Ao seu turno, o abalo extrapatrimonial no caso concreto, consoante entendimento pacífico do Superior Tribunal de Justiça, prescinde de prova concreta do prejuízo, pois o lançamento indevido do nome do recorrido nos bancos de dados restritivos constitui fato suficiente à presunção do sofrimento e da angústia por ele suportados.
A propósito:
"APELAÇÃO CÍVEL - AÇÃO DECLARATÓRIA DE INEXISTÊNCIA DE DÉBITO C/C INDENIZAÇÃO POR DANO MORAL E TUTELA ANTECIPADA - INSCRIÇÃO INDEVIDA NO SPC E SERASA - RESPONSABILIDADE OBJETIVA DA OPERADORA DE TELEFONIA LOCAL - CONCESSIONÁRIA DE SERVIÇO PÚBLICO - APLICAÇÃO DA TEORIA DO RISCO ADMINISTRATIVO - PRESENTES OS REQUISITOS DO DANO MORAL PURO QUE INDEPENDE DE PROVA PARA A SUA INDENIZAÇÃO (...)." (STJ - REsp 1058951 - Rel. Min. Fernando Gonçalves - DJ 15.10.2008)
E ainda:
"APELAÇÃO CÍVEL. RESPONSABILIDADE CIVIL. INSCRIÇÃO INDEVIDA. SPC. FRAUDE. CULPA EXCLUSIVA DE TERCEIRO. EXCLUDENTE DE RESPONSABILIDADE NÃO-VERIFICADA. RISCO DO EMPREENDIMENTO. DANO MORAL. PRESTAÇÃO DE SERVIÇOS DE TELEFONIA. DÍVIDA INEXISTENTE. O registro, sem existência de dívida do nome do consumidor em listagens de inadimplentes implica-lhe prejuízos, indenizáveis na forma de reparação por danos morais, sendo estes, segundo a majoritária jurisprudência, presumíveis, prescindindo de prova objetiva (...)" (TJRS - AC n. 70024804254 - 9ª Câmara Cível - Rel Des. Marilene Bonzanini Bernardi - DJ 15.10.2008).

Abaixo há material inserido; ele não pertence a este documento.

(* ===== verification/Ipc.v ===== *)
(** * The transport

    [crates/vitrin-ipc/src/connection.rs]: framing, positional file-descriptor
    matching and poisoning on the receiving side; parking, flushing and the two
    caps on the sending side. The kernel is a list of the results its calls will
    give, in order, [EINTR] already retried: an empty list is a socket with
    nothing more to give, which would block. Descriptors and I/O errors are
    types the kernel chooses. *)

From S2P Require Import Prelude Text Wire.

Definition MAX_MESSAGE_SIZE : Z := 65535.
Definition MAX_FDS_PER_MESSAGE : Z := 1.
Definition MAX_UNCLAIMED_FDS : Z := 8.
Definition MAX_SEND_QUEUE_BYTES : Z := 256 * 1024.
Definition MAX_SEND_QUEUE_FDS : Z := 16.

Inductive LocalMisuse : Type :=
| FrameTooShort (len : Z)
| SizeFieldMismatch (declared actual : Z)
| FdCountMismatch (declared : Z) (attached : bool).

Inductive PeerViolation : Type :=
| UndersizedSizeField (size : Z)
| FdCountExceeded (fd_count : Z)
| MissingFd | UnsolicitedFd | UnclaimedFdOverflow | AncillaryTruncated.

Section transport.
Context {F IoErr : Type}.

(** [io::ErrorKind::WouldBlock] and [WriteZero], and every other error. *)
Inductive IoError : Type := WouldBlock | WriteZero | OtherIo (e : IoErr).

Inductive TransportError : Type :=
| Io (e : IoError)
| Eof (buffered : Z)
| Misuse (m : LocalMisuse)
| Violation (v : PeerViolation)
| SendQueueFull (queued : Z).

(* ------------------------------------------------------------------------ *)
(** ** Receiving *)

Record Message : Type := { msg_header : FrameHeader; msg_bytes : Bytes; msg_fd : option F }.

Record PendingFd : Type := { span_start : Z; span_end : Z; pfd : F }.

Record Receiver : Type := {
  recv_buf : Bytes;
  pending_fds : list PendingFd;
  consumed : Z;
  poisoned : option PeerViolation }.

Definition receiver_new : Receiver :=
  {| recv_buf := []; pending_fds := []; consumed := 0; poisoned := None |}.

(** What one [recvmsg] returns: bytes, descriptors and the truncation flag; no
    bytes is the end of the stream. *)
Inductive RecvResult : Type :=
| RecvOk (bytes : Bytes) (fds : list F) (ctrunc : bool)
| RecvErr (e : IoError).

Definition poison (c : Receiver) (v : PeerViolation) : TransportError * Receiver :=
  (Violation v,
   {| recv_buf := recv_buf c; pending_fds := pending_fds c; consumed := consumed c;
      poisoned := Some v |}).

(** The harvest of one call's descriptors. *)
Fixpoint push_fds (start finish : Z) (fds : list F) (pending : list PendingFd)
    : bool * list PendingFd :=
  match fds with
  | [] => (true, pending)
  | fd :: fds =>
      if MAX_UNCLAIMED_FDS <=? Z.of_nat (length pending) then (false, pending)
      else push_fds start finish fds
             (pending ++ [{| span_start := start; span_end := finish; pfd := fd |}])
  end.

(** [fill]. *)
Definition fill (c : Receiver) (r : RecvResult) : result Z TransportError * Receiver :=
  match r with
  | RecvErr e => (Err (Io e), c)
  | RecvOk bytes fds ctrunc =>
      if ctrunc then let '(e, c) := poison c AncillaryTruncated in (Err e, c) else
      let start := consumed c + blen (recv_buf c) in
      let '(ok, pending) := push_fds start (start + blen bytes) fds (pending_fds c) in
      let c' := {| recv_buf := recv_buf c; pending_fds := pending; consumed := consumed c;
                   poisoned := poisoned c |} in
      if ok then
        (Ok (blen bytes),
         {| recv_buf := recv_buf c ++ bytes; pending_fds := pending; consumed := consumed c;
            poisoned := poisoned c |})
      else let '(e, c) := poison c' UnclaimedFdOverflow in (Err e, c)
  end.

(** A whole frame at the head of the buffer: taken with its descriptor. *)
Definition take_frame (c : Receiver) (h : FrameHeader) (sz : Z)
    : result Message TransportError * Receiver :=
  let bytes := take (Z.to_nat sz) (recv_buf c) in
  let frame_start := consumed c in
  let frame_end := frame_start + sz in
  let c := {| recv_buf := drop (Z.to_nat sz) (recv_buf c); pending_fds := pending_fds c;
              consumed := frame_end; poisoned := poisoned c |} in
  let claim fd c :=
    match pending_fds c with
    | front :: _ =>
        if span_end front <=? frame_end
        then let '(e, c) := poison c UnsolicitedFd in (Err e, c)
        else (Ok {| msg_header := h; msg_bytes := bytes; msg_fd := fd |}, c)
    | [] => (Ok {| msg_header := h; msg_bytes := bytes; msg_fd := fd |}, c)
    end in
  if fd_count h =? 1 then
    match pending_fds c with
    | entry :: rest =>
        if span_start entry <=? frame_start then
          claim (Some (pfd entry))
            {| recv_buf := recv_buf c; pending_fds := rest; consumed := consumed c;
               poisoned := poisoned c |}
        else let '(e, c) := poison c MissingFd in (Err e, c)
    | [] => let '(e, c) := poison c MissingFd in (Err e, c)
    end
  else claim None c.

(** The head of the loop: a message, a violation, or [None] to read more. *)
Definition next_frame (c : Receiver) : option (result Message TransportError * Receiver) :=
  if blen (recv_buf c) <? HEADER_LEN then None else
  match header_decode (recv_buf c) with
  | Err _ => None (* the [expect]: the buffer holds a full header *)
  | Ok h =>
      let sz := size h in
      if sz <? HEADER_LEN then
        Some (let '(e, c) := poison c (UndersizedSizeField sz) in (Err e, c))
      else if MAX_FDS_PER_MESSAGE <? fd_count h then
        Some (let '(e, c) := poison c (FdCountExceeded (fd_count h)) in (Err e, c))
      else if sz <=? blen (recv_buf c) then Some (take_frame c h sz)
      else None
  end.

(** The loop, a call of [fill] for each result of the kernel. *)
Fixpoint recv_loop (c : Receiver) (rs : list RecvResult)
    : result (option Message) TransportError * Receiver * list RecvResult :=
  match next_frame c with
  | Some (Ok m, c) => (Ok (Some m), c, rs)
  | Some (Err e, c) => (Err e, c, rs)
  | None =>
      match rs with
      | [] => (Err (Io WouldBlock), c, [])
      | r :: rs =>
          match fill c r with
          | (Err e, c) => (Err e, c, rs)
          | (Ok n, c) =>
              if n =? 0 then
                if blen (recv_buf c) =? 0 then (Ok None, c, rs)
                else (Err (Eof (blen (recv_buf c))), c, rs)
              else recv_loop c rs
          end
      end
  end.

Definition recv_message (c : Receiver) (rs : list RecvResult)
    : result (option Message) TransportError * Receiver * list RecvResult :=
  match poisoned c with
  | Some v => (Err (Violation v), c, rs)
  | None => recv_loop c rs
  end.

(** A reader that calls [recv_message] until the stream ends or fails. *)
Fixpoint recv_all (fuel : nat) (c : Receiver) (rs : list RecvResult)
    : list Message * result unit TransportError :=
  match fuel with
  | O => ([], Ok tt)
  | S fuel =>
      match recv_message c rs with
      | (Ok (Some m), c, rs) => let '(ms, r) := recv_all fuel c rs in (m :: ms, r)
      | (Ok None, _, _) => ([], Ok tt)
      | (Err e, _, _) => ([], Err e)
      end
  end.

(* ------------------------------------------------------------------------ *)
(** ** Sending *)

Record QueuedFrame : Type := { q_bytes : Bytes; q_offset : nat; q_fd : option F }.

Record Sender : Type := {
  send_queue : list QueuedFrame;
  queued_send_bytes : Z;
  queued_send_fds : Z;
  send_overflowed : bool;
  send_poisoned : option IoError }.

Definition sender_new : Sender :=
  {| send_queue := []; queued_send_bytes := 0; queued_send_fds := 0; send_overflowed := false;
     send_poisoned := None |}.

(** What one [send] or [sendmsg] does: it takes as many of the bytes offered as
    there is room for, or fails. *)
Inductive SendResult : Type := SendRoom (n : nat) | SendErr (e : IoError).

(** What reached the socket: the bytes of each call, with the descriptor that
    rode on them. *)
Definition Sent := list (Bytes * option F).

Definition validate_outgoing (frame : Bytes) (fd : option F) : result unit LocalMisuse :=
  match header_decode frame with
  | Err _ => Err (FrameTooShort (blen frame))
  | Ok h =>
      if negb (size h =? blen frame) then Err (SizeFieldMismatch (size h) (blen frame))
      else if (MAX_FDS_PER_MESSAGE <? fd_count h)
              || negb (Bool.eqb (fd_count h =? 1) (bool_decide (is_Some fd)))
      then Err (FdCountMismatch (fd_count h) (bool_decide (is_Some fd)))
      else Ok tt
  end.

Definition poison_send (s : Sender) (e : IoError) : TransportError * Sender :=
  (Io e, {| send_queue := send_queue s; queued_send_bytes := queued_send_bytes s;
            queued_send_fds := queued_send_fds s; send_overflowed := send_overflowed s;
            send_poisoned := Some e |}).

Definition has_fd (fd : option F) : Z := if bool_decide (is_Some fd) then 1 else 0.

Definition park (s : Sender) (bytes : Bytes) (fd : option F) : result unit TransportError * Sender :=
  if (MAX_SEND_QUEUE_BYTES <? queued_send_bytes s + blen bytes)
     || (MAX_SEND_QUEUE_FDS <? queued_send_fds s + has_fd fd)
  then (Err (SendQueueFull (queued_send_bytes s)),
        {| send_queue := send_queue s; queued_send_bytes := queued_send_bytes s;
           queued_send_fds := queued_send_fds s; send_overflowed := true;
           send_poisoned := send_poisoned s |})
  else (Ok tt,
        {| send_queue := send_queue s ++ [{| q_bytes := bytes; q_offset := 0; q_fd := fd |}];
           queued_send_bytes := queued_send_bytes s + blen bytes;
           queued_send_fds := queued_send_fds s + has_fd fd;
           send_overflowed := send_overflowed s; send_poisoned := send_poisoned s |}).

(** [flush_send_queue]: a send for each result of the kernel. *)
Fixpoint flush_send_queue (s : Sender) (rs : list SendResult)
    : result unit TransportError * Sender * list SendResult * Sent :=
  match send_queue s with
  | [] => (Ok tt, s, rs, [])
  | front :: queue =>
      match rs with
      | [] | SendErr WouldBlock :: _ => (Ok tt, s, List.tl rs, [])
      | SendErr e :: rs => let '(e, s) := poison_send s e in (Err e, s, rs, [])
      | SendRoom room :: rs =>
          let offered := match q_fd front with
                         | Some _ => q_bytes front
                         | None => drop (q_offset front) (q_bytes front)
                         end in
          let n := Nat.min room (length offered) in
          if (n =? 0)%nat then
            let '(e, s) := poison_send s WriteZero in (Err e, s, rs, [])
          else
            let front' := {| q_bytes := q_bytes front; q_offset := (q_offset front + n)%nat;
                             q_fd := None |} in
            let s := {| send_queue := if (q_offset front' =? length (q_bytes front))%nat then queue
                                      else front' :: queue;
                        queued_send_bytes := queued_send_bytes s - Z.of_nat n;
                        queued_send_fds := queued_send_fds s - has_fd (q_fd front);
                        send_overflowed := send_overflowed s;
                        send_poisoned := send_poisoned s |} in
            let '(r, s, rs, out) := flush_send_queue s rs in
            (r, s, rs, (take n offered, q_fd front) :: out)
      end
  end.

O valor indenizatório fixado pelo julgador singular não destoa dos critérios de razoabilidade e proporcionalidade, nem demonstra exorbitância capaz de gerar enriquecimento ilícito ao apelado.
Eis a jurisprudência:
"APELAÇÃO CÍVEL. RESPONSABILIDADE CIVIL. TELEFONIA. DÍVIDA INDEVIDA. INSCRIÇÃO EM CADASTRO DE RESTRIÇÃO AO CRÉDITO. DANO MORAL CONFIGURADO. QUANTUM INDENIZATÓRIO. (...) Com efeito, a possibilidade desta Corte intervir, alterando o valor da indenização por danos morais, somente é admitida no caso do quantum se mostrar irrisório ou excessivo, o que não ocorre nos presentes autos, onde foi fixado o valor de R$ 8.300,00 (oito mil e trezentos reais)." (STJ - Ag 1145317/RS - Des. Min. Vasco Della Giustina - 26/8/2009)

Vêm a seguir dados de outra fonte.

Lemma allocate_each_cases ids s :
  (exists w, allocate_each (X := X) ids s = (Ok tt, on_server (set_watermark w) s)
     /\ Sorted Z.lt (ps_watermark (st_server s) :: ids)
     /\ w = List.last ids (ps_watermark (st_server s)) /\ (ids = [] \/ w <= CLIENT_ID_MAX))
  \/ exists v s', allocate_each (X := X) ids s = (Err (Violation v), s')
       /\ st_world s' = st_world s /\ st_petitions s' = st_petitions s
       /\ st_grants s' = st_grants s /\ st_attention s' = st_attention s
       /\ forall now, server_steps now (st_server s) (st_server s').
Proof.
  revert s. induction ids as [|id ids IH]; intros s; simpl.
  - left. exists (ps_watermark (st_server s)). destruct s as [[] ? ? ? ?]. split; [done|].
    split; [by repeat constructor|]. auto.
  - unfold pbind. destruct (allocate_cases id s) as [[Ha Hid]|[v Ha]]; rewrite Ha.
    + destruct (IH (on_server (set_watermark id) s)) as [(w & Hw & Hs & -> & Hm)|(v & s' & Hr & ? & ? & ? & ? & Hst)].
      * left. eexists. rewrite Hw. simpl in *. split; [done|]. split; [constructor; [done|constructor; lia]|].
        split; [by rewrite <-last_cons with (d := ps_watermark (st_server s))|]. right.
        destruct Hm as [->|]; [simpl; lia|done].
      * right. exists v, s'. split; [done|]. repeat (split; [done|]).
        intros now. eapply rtc_l; [|apply Hst]. by apply ss_allocate.
    + right. exists v, s. repeat (split; [done|]). intros. apply rtc_refl.
Qed.

Lemma token_shape srv now b srv' :
  take_petition_token srv now = (b, srv') -> exists n a, srv' = set_tokens n a srv.
Proof.
  unfold take_petition_token. cbv zeta. destruct (if 0 <? _ then _ else _) as [n a].
  destruct (n =? 0); intros [= <- <-]; eauto.
Qed.

Lemma petitioned_frame cx s s1 s' :
  st_world s1 = st_world s -> st_petitions s1 = st_petitions s -> st_grants s1 = st_grants s ->
  st_attention s1 = st_attention s -> ps_identity (st_server s1) = ps_identity (st_server s) ->
  ps_connection (st_server s1) = ps_connection (st_server s) ->
  petitioned cx s1 s' -> petitioned cx s s'.
Proof.
  intros Hw Hp Hg Ha Hi Hc [req held evs H1 H2 H3 H4 H5 H6 H7].
  rewrite Hw, Hp, Hg, Ha, Hi, Hc in *. by apply (petitioned_intro _ _ _ req held evs).
Qed.

(** The petition proper, once its objects are in the table. *)
Lemma handles_petition cx s detail oid req held consent :
  ps_identity (st_server s) = Some (rq_identity req) ->
  rq_connection req = ps_connection (st_server s) ->
  let adm := petition_admit (st_petitions s) req (cx_now cx) (cx_realms cx) held in
  let m := pbind (pmodify (set_petitions adm.2)) (fun _ =>
             match adm.1 with
             | Pending _ => pmap_err TransportFault (psend cx (EvConsent consent Queued))
             | Resolved r =>
                 pmap_err (delivery_fault oid detail) (deliver_resolution (cx_send cx) (cx_now cx) r)
             end) in
  server_steps (cx_now cx) (st_server s) (st_server (m s).2) /\ petitioned cx s (m s).2.
Proof.
  intros Hi Hc adm m. unfold m, pbind, pmodify. set (s1 := set_petitions adm.2 s).
  pose proof (petitioned_intro cx s) as Hpet. unfold adm in *.
  destruct (petition_admit _ _ _ _ _) as [[r|c] p] eqn:Hadm; simpl.
  - pose proof (deliver_steps (cx_send cx) (cx_now cx) r s1) as Hst.
    pose proof (deliver_cases (cx_send cx) (cx_now cx) r s1) as Hd. unfold pmap_err.
    destruct (deliver_resolution _ _ _ _) as [res s']. simpl in *.
    replace (st_server (match res with Ok _ => _ | Err _ => _ end).2) with (st_server s')
      by by destruct res.
    split; [exact Hst|].
    assert (petitioned cx s s') as Hgoal; [|by destruct res].
    destruct Hd as [e| e g s' _ _ _ Hrow ? <- ? ? ?|row g evs res s' _ _ _ Hrow Hsrv <- ? ? ? ? _ _].
    + apply (Hpet _ req held []); rewrite ?Hadm; simpl; auto.
    + eapply (Hpet _ req held [_]); rewrite ?Hadm; simpl; try done; [|by constructor].
      unfold verdict_row in Hrow. destruct (rs_verdict r) as [a|] eqn:Hv; [|done]. right.
      exists r, a. split; [done|]. split; [done|].
      change (st_grants s1) with (st_grants s) in Hrow.
      by destruct (insert_row _ _ _) as [[] ?]; simplify_eq.
    + apply (Hpet _ req held evs); rewrite ?Hadm; simpl; try done.
      unfold verdict_row in Hrow. destruct (rs_verdict r) as [a|] eqn:Hv; [right|left; by injection Hrow].
      exists r, a. split; [done|]. split; [done|].
      change (st_grants s1) with (st_grants s) in Hrow.
      destruct (insert_row _ _ _) as [[id|] ?]; simplify_eq. split; [done|].
      intros ? [= <-]. rewrite Hsrv. simpl. apply bt_lookup_insert_eq.
  - unfold pmap_err, psend. destruct (cx_send cx _ (st_world s1)) as [[[]|x] w] eqn:Hs; simpl;
      (split; [apply rtc_refl|]); apply (Hpet _ req held [EvConsent consent Queued]); simpl;
      rewrite ?Hadm; try done; auto; try (by constructor); change (st_world s) with (st_world s1);
      by rewrite Hs.
Qed.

Com essas considerações, nego provimento ao apelo para manter a sentença hostilizada.
É como voto.
V O T O
EXMO. SR. DES. ORLANDO DE ALMEIDA PERRI (REVISOR)
Egrégia Câmara:
A questão batida nos autos se assemelha a tantas outras já apreciadas neste Sodalício, e cuida de estabelecer os limites razoáveis para a atuação dos prestadores de serviços nos contratos de adesão que se proliferam nas relações sociais.

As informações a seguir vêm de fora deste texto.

(* ===== verification/Connection.v ===== *)
(** * The life of a principal connection

    What holds of a [PrincipalServer] over any run: messages, deliveries,
    consent notices, attention and teardown, in any order, while the rest of
    the core moves as it likes between them. *)

From S2P Require Import Prelude BTree Text Wire Identity Grants Realm Petitions Input Uses Attention Capture Enforcement Messages Principal.
From S2P Require Ipc.

(* ------------------------------------------------------------------------ *)
(** ** Runs *)

Section runs.
Context {W X F Fd IoErr Digest : Type}.
Implicit Types (s : Core W) (cx : ServerCtx W X Fd IoErr Digest) (msg : Ipc.Message F).

(** One operation of the server, at one time. *)
Inductive conn_op (now : Instant) s : Core W -> Prop :=
| co_message cx msg detail :
    cx_now cx = now -> conn_op now s (handle_message detail cx msg s).2
| co_deliver (send : PrincipalEvent Fd -> W -> result unit X * W) r :
    conn_op now s (deliver_resolution send now r s).2
| co_shown (send : PrincipalEvent Fd -> W -> result unit X * W) route :
    conn_op now s (emit_consent_shown send route s).2
| co_attention (send : PrincipalEvent Fd -> W -> result unit X * W) :
    conn_op now s (deliver_attention send s).2
| co_teardown : conn_op now s (teardown s).

(** A run between two times of a clock that does not go back; [run_rest] is
    everybody else. *)
Inductive conn_run : Instant -> Core W -> Instant -> Core W -> Prop :=
| run_stop t s : conn_run t s t s
| run_op t s now s' t' s'' :
    t <= now -> conn_op now s s' -> conn_run now s' t' s'' -> conn_run t s t' s''
| run_rest t s s' t' s'' :
    st_server s' = st_server s -> conn_run t s' t' s'' -> conn_run t s t' s''.

(** An accepted connection. *)
Definition accepted s : Prop :=
  exists uid c, st_server s = principal_new uid c.

Lemma shown_server (send : PrincipalEvent Fd -> W -> result unit X * W) route s :
  st_server (emit_consent_shown send route s).2 = st_server s.
Proof.
  unfold emit_consent_shown. case_match; [done|]. case_match; [done|].
  destruct (_ !! _) as [[]|]; try done. by destruct (send _ _).
Qed.

Lemma attention_server (send : PrincipalEvent Fd -> W -> result unit X * W) s :
  st_server (deliver_attention send s).2 = st_server s.
Proof.
  unfold deliver_attention. case_match; [done|]. destruct (ps_principal_id _); [|done].
  by destruct (send _ _).
Qed.

(** Any operation is a sequence of the server's steps. *)
Lemma conn_op_steps now s s' : conn_op now s s' -> server_steps now (st_server s) (st_server s').
Proof.
  intros [cx msg detail <-|send r|send route|send|].
  - apply handles_message.
  - apply deliver_steps.
  - by rewrite shown_server.
  - by rewrite attention_server.
  - unfold teardown. destruct (withdraw_connection _ _). by apply rtc_once, ss_die.
Qed.

(** Rule induction over a run, at the level of the server's steps. *)
Lemma conn_run_ind' (P : Instant -> PrincipalServer -> Prop) t s t' s' :
  (forall t now srv, t <= now -> P t srv -> P now srv) ->
  (forall now srv srv', server_step now srv srv' -> P now srv -> P now srv') ->
  conn_run t s t' s' -> P t (st_server s) -> P t' (st_server s').
Proof.
  intros Htime Hstep Hrun. induction Hrun as [|t s now s1 t' s2 Ht Hs _ IH|t s s1 t' s2 Hs _ IH]; [done|..].
  - intros HP. apply IH. apply conn_op_steps in Hs.
    assert (P now (st_server s)) as H1 by (by eapply Htime). clear -Hs H1 Hstep.
    induction Hs; eauto.
  - by rewrite Hs in IH.
Qed.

De plano, já se pode asseverar que o contrato de telefonia é tipicamente contrato de consumo, de natureza adesiva, onde o consumidor/aderente somente tem a faculdade de escolher a operadora com a qual irá contratar, não lhe cabendo opinar em mais nenhuma cláusula contratual.
Segundo Cláudia Lima Marques, contratos de adesão são aqueles:
"cujas cláusulas são preestabelecidas unilateralmente pelo parceiro contratual mais forte (fornecedor) 'ne variatur', isto é, sem que o outro parceiro (consumidor) possa discutir ou modificar substancialmente o conteúdo do contrato escrito." (Contratos no Código de Defesa do consumidor, Ed. RT, pág. 31).
Dessa forma, e tratando-se de nítido contrato de consumo é evidente que a responsabilidade do fornecedor do serviço ou produto comercializado é de natureza objetiva, desprendida, portanto, da noção de culpa contratual aquiliana, só se isentando da responsabilidade se demonstrar a ausência de nexo de causalidade entre o ato e o dano sofrido, ou a culpa exclusiva da vítima.
No caso, a apelante celebrou contrato de telefonia móvel com pessoa que se identificou como sendo a apelada, sem certificar-se, contudo, sobre a autenticidade dos documentos apresentados, o que possibilitou que o falsário obtivesse o direito de uso de linha telefônica móvel, agindo como se fosse outra pessoa.
Não se desconhece o fato de que ocorrências dessa natureza se multiplicam nos dias atuais, em que o acesso à novas tecnologias e o padrão de contratação por meio virtual proporcionam facilidades à ação de inescrupulosos, todavia, exatamente por isso é que os fornecedores de serviços devem redobrar seu dever de vigília na formação dos contratos que celebram.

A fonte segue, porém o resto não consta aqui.